(Collected data entries)
━━━━━━
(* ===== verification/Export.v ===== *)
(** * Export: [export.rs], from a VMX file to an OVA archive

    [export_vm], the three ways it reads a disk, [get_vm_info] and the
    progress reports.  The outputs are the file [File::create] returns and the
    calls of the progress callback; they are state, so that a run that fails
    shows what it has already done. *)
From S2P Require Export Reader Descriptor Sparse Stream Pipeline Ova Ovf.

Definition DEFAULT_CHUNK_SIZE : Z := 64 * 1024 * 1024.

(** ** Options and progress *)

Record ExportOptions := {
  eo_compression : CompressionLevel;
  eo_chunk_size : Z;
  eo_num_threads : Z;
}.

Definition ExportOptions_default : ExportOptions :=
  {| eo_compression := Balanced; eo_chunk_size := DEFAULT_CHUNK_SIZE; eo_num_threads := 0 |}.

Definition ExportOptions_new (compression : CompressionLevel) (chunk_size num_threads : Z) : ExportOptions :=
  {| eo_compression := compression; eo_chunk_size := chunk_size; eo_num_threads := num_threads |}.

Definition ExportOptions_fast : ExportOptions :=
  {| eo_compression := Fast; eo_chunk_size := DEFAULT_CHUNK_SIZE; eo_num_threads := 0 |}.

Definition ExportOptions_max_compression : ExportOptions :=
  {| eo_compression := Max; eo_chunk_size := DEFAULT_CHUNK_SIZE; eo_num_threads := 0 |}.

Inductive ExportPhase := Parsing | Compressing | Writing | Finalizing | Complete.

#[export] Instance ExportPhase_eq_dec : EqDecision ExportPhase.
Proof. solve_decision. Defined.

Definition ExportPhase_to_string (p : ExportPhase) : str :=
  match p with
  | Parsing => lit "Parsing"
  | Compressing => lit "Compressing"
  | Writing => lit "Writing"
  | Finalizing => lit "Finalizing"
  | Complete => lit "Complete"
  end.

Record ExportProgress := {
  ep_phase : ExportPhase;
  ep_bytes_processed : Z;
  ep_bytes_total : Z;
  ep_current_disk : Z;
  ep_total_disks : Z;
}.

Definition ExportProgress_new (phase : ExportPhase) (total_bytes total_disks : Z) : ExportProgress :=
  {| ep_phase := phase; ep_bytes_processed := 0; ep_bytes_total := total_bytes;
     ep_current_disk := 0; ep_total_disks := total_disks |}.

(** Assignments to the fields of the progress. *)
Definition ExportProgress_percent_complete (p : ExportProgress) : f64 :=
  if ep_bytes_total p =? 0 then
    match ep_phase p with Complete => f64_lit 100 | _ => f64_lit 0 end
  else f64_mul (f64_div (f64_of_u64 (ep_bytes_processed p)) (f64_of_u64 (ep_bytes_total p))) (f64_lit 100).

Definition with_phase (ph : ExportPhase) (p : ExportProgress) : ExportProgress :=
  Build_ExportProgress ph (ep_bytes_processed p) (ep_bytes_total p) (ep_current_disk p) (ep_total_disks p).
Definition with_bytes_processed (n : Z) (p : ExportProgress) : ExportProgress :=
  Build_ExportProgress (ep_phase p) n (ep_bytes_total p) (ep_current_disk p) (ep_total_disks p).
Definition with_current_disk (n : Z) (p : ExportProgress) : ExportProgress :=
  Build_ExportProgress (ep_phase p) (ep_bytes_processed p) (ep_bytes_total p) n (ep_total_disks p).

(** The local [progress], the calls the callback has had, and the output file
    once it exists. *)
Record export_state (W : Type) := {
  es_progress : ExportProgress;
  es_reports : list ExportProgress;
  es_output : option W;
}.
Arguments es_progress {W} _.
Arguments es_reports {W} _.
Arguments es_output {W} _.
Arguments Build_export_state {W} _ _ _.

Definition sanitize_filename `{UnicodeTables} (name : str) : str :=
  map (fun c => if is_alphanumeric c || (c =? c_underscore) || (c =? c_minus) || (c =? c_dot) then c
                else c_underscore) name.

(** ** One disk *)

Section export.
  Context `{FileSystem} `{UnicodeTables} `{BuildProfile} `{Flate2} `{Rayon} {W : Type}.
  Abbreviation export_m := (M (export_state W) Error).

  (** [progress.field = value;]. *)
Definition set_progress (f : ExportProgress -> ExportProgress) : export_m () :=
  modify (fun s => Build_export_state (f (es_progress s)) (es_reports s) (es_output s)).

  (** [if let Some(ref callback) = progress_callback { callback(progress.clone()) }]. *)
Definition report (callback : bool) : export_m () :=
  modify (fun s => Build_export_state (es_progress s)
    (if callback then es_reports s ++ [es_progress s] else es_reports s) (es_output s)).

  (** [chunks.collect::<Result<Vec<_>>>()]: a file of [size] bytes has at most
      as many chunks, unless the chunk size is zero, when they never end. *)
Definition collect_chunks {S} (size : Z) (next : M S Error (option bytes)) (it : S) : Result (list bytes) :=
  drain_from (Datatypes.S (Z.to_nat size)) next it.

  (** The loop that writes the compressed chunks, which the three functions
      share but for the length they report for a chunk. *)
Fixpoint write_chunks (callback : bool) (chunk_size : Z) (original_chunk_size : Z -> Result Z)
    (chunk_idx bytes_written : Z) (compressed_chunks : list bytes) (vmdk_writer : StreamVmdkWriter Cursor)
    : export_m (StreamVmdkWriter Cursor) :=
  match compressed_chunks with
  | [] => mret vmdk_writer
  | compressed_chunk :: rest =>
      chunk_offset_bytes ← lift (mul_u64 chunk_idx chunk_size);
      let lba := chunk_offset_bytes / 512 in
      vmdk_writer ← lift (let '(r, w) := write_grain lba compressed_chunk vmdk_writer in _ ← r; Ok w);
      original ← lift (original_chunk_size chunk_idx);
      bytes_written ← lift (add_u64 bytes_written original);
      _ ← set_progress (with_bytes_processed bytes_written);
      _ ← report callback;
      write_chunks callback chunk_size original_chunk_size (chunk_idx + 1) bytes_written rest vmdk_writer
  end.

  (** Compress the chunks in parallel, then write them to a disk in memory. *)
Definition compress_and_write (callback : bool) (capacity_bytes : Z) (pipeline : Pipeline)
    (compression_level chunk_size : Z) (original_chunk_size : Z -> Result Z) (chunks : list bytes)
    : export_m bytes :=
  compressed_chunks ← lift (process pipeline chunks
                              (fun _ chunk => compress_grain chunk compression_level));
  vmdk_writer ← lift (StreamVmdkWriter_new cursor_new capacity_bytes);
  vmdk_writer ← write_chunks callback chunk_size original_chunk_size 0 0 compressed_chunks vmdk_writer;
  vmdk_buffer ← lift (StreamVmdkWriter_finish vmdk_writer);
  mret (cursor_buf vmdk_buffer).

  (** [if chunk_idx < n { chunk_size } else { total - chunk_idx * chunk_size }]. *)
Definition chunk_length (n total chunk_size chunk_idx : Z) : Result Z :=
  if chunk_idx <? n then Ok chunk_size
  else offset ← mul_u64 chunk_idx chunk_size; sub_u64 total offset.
━━━━━━
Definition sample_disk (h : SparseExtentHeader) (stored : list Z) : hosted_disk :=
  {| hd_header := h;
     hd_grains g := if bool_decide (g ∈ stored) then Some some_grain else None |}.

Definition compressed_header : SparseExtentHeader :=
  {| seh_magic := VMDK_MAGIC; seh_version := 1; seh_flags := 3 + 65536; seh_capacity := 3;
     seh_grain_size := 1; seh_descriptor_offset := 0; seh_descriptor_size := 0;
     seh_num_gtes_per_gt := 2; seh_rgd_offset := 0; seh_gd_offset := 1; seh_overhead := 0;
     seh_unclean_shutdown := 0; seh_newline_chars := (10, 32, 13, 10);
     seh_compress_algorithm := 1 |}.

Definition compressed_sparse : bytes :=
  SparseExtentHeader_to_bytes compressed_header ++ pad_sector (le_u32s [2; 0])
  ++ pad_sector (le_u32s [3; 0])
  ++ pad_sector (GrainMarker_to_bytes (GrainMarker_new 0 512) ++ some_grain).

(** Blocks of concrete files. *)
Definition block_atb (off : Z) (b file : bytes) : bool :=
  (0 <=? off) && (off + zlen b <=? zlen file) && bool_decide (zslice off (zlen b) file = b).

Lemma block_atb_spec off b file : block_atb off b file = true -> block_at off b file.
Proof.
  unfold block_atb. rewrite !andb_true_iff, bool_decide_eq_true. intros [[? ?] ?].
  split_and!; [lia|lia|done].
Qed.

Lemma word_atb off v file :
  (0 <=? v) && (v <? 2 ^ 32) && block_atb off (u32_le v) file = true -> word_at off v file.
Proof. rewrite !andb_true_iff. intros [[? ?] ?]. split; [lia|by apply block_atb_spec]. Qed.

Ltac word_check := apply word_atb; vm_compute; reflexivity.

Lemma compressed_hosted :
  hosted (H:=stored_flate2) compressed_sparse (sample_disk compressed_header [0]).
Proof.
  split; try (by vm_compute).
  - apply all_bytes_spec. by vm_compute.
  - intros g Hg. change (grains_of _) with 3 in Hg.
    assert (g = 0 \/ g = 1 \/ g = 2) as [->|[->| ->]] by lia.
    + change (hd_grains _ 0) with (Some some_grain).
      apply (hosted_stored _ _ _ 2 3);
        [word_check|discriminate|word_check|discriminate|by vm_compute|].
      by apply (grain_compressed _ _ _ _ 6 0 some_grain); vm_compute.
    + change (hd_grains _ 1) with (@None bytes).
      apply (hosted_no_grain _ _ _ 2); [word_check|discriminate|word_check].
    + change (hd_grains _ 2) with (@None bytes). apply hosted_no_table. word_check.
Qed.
━━━━━━
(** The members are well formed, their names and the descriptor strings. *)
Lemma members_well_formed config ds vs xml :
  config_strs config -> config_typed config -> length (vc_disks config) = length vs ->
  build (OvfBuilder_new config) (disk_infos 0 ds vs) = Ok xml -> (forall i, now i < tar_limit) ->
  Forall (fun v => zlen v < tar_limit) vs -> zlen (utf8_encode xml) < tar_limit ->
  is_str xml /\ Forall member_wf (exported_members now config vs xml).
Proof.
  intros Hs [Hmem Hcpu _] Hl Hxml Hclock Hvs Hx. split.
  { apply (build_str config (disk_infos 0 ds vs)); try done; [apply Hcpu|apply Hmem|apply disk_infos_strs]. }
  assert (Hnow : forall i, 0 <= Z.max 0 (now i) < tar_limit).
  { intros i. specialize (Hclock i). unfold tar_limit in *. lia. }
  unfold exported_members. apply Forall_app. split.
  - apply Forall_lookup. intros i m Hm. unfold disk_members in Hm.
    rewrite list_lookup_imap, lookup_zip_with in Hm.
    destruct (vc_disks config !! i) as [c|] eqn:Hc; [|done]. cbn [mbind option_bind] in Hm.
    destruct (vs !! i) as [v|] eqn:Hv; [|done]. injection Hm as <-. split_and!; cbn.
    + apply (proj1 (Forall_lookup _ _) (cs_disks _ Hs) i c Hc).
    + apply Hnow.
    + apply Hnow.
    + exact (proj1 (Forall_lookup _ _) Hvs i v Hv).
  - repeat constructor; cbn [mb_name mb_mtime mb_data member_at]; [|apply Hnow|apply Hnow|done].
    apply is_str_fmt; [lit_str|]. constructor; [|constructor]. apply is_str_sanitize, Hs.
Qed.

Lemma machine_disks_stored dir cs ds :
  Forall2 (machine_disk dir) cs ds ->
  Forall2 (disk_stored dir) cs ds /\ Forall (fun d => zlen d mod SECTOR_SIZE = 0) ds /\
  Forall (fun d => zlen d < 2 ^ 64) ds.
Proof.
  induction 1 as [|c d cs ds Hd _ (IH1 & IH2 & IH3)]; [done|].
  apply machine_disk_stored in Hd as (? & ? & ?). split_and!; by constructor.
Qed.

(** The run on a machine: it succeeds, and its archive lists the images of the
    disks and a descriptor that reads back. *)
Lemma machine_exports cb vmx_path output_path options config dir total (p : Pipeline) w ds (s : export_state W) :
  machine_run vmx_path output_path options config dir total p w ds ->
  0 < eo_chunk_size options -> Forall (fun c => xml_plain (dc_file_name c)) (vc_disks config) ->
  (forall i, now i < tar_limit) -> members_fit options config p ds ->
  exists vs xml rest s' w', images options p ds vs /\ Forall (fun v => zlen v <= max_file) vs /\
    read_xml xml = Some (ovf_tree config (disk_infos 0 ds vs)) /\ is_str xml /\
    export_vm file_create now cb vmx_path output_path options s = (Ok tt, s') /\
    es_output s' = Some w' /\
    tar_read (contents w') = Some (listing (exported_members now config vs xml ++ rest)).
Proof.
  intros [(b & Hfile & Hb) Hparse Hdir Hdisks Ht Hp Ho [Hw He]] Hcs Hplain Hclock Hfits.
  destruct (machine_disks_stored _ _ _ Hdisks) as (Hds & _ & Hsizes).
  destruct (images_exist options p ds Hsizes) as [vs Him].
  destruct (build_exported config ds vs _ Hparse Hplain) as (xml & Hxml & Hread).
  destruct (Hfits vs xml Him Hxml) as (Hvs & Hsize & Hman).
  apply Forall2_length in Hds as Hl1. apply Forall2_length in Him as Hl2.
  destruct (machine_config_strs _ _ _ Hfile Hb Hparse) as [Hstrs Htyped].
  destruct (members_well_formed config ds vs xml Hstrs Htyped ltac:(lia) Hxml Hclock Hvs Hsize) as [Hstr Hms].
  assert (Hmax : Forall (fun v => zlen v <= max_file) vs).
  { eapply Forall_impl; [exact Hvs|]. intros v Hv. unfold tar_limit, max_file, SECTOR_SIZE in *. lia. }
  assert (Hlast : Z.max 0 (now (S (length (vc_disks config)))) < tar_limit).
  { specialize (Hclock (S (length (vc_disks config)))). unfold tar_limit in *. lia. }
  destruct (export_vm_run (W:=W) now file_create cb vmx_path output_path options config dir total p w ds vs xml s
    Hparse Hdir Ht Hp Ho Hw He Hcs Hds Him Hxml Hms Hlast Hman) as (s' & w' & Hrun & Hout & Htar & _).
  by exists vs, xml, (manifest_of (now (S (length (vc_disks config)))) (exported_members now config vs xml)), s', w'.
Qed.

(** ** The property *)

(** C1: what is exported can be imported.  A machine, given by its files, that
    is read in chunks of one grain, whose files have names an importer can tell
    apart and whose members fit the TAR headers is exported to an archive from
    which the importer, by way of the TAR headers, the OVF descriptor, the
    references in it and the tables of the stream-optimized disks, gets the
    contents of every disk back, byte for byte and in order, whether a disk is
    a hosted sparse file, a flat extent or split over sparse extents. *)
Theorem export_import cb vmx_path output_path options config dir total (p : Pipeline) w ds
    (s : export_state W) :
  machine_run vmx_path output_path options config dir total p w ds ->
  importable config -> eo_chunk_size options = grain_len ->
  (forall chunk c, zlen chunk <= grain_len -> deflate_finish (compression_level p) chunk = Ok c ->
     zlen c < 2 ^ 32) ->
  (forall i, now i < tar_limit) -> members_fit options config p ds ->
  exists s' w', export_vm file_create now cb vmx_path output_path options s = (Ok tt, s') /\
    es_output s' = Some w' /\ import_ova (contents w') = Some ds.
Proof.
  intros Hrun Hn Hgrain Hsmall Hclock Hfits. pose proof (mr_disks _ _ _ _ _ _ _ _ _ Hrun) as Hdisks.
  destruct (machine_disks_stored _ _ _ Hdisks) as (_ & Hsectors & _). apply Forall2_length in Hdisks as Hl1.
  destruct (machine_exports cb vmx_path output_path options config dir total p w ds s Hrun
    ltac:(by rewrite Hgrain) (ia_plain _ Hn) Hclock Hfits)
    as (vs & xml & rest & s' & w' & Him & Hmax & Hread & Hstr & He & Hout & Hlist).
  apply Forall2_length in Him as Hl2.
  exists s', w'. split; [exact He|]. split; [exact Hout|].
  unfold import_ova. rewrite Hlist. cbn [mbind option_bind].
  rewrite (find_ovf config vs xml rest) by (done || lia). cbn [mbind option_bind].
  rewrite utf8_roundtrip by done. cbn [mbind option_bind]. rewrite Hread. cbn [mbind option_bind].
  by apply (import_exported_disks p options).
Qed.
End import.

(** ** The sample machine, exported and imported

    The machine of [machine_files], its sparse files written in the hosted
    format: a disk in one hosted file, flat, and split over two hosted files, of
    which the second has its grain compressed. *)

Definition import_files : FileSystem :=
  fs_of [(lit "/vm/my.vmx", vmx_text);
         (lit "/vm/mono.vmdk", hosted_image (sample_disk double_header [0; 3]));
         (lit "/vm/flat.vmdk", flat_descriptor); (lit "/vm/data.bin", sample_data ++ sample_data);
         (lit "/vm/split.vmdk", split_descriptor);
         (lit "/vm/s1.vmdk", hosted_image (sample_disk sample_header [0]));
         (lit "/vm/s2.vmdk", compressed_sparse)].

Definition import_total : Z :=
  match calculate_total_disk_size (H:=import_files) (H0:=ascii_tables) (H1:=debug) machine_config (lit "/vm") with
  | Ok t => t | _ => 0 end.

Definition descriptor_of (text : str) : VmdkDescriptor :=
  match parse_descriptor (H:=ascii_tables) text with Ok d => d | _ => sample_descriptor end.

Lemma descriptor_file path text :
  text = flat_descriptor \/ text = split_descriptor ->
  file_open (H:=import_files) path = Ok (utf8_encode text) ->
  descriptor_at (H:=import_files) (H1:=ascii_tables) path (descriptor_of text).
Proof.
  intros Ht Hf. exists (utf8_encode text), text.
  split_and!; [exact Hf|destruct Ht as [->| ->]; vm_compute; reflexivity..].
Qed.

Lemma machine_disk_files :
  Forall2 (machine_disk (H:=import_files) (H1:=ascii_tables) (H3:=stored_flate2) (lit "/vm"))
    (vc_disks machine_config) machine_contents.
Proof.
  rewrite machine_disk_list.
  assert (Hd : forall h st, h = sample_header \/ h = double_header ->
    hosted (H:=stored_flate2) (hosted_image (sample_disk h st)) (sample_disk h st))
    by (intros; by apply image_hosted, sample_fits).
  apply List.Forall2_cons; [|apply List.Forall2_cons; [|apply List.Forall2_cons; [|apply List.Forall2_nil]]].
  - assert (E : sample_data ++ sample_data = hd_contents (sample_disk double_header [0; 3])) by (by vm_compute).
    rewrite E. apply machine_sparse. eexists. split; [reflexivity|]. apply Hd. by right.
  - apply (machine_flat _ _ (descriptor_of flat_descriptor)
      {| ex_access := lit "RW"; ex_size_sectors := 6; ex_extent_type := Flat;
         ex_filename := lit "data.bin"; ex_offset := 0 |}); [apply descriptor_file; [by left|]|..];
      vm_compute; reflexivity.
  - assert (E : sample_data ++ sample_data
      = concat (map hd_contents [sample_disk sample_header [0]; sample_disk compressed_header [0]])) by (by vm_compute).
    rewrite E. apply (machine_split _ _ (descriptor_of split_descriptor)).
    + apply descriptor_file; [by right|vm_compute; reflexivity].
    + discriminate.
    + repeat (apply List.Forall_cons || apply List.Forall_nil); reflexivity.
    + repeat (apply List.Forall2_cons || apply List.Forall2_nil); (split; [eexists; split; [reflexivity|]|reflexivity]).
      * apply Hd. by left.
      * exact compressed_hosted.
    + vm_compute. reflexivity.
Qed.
━━━━━━
--- WHAT YOU WILL DO ---
All that belongs in the answer is the run of lines above from the line containing "(* ===== verification/Export.v ===== *)" through the line containing "eo_compression := compression;", exactly as written.

--- TASK OUTPUT ---
(* ===== verification/Export.v ===== *)
(** * Export: [export.rs], from a VMX file to an OVA archive

    [export_vm], the three ways it reads a disk, [get_vm_info] and the
    progress reports.  The outputs are the file [File::create] returns and the
    calls of the progress callback; they are state, so that a run that fails
    shows what it has already done. *)
From S2P Require Export Reader Descriptor Sparse Stream Pipeline Ova Ovf.

Definition DEFAULT_CHUNK_SIZE : Z := 64 * 1024 * 1024.

(** ** Options and progress *)

Record ExportOptions := {
  eo_compression : CompressionLevel;
  eo_chunk_size : Z;
  eo_num_threads : Z;
}.

Definition ExportOptions_default : ExportOptions :=
  {| eo_compression := Balanced; eo_chunk_size := DEFAULT_CHUNK_SIZE; eo_num_threads := 0 |}.

Definition ExportOptions_new (compression : CompressionLevel) (chunk_size num_threads : Z) : ExportOptions :=
  {| eo_compression := compression; eo_chunk_size := chunk_size; eo_num_threads := num_threads |}.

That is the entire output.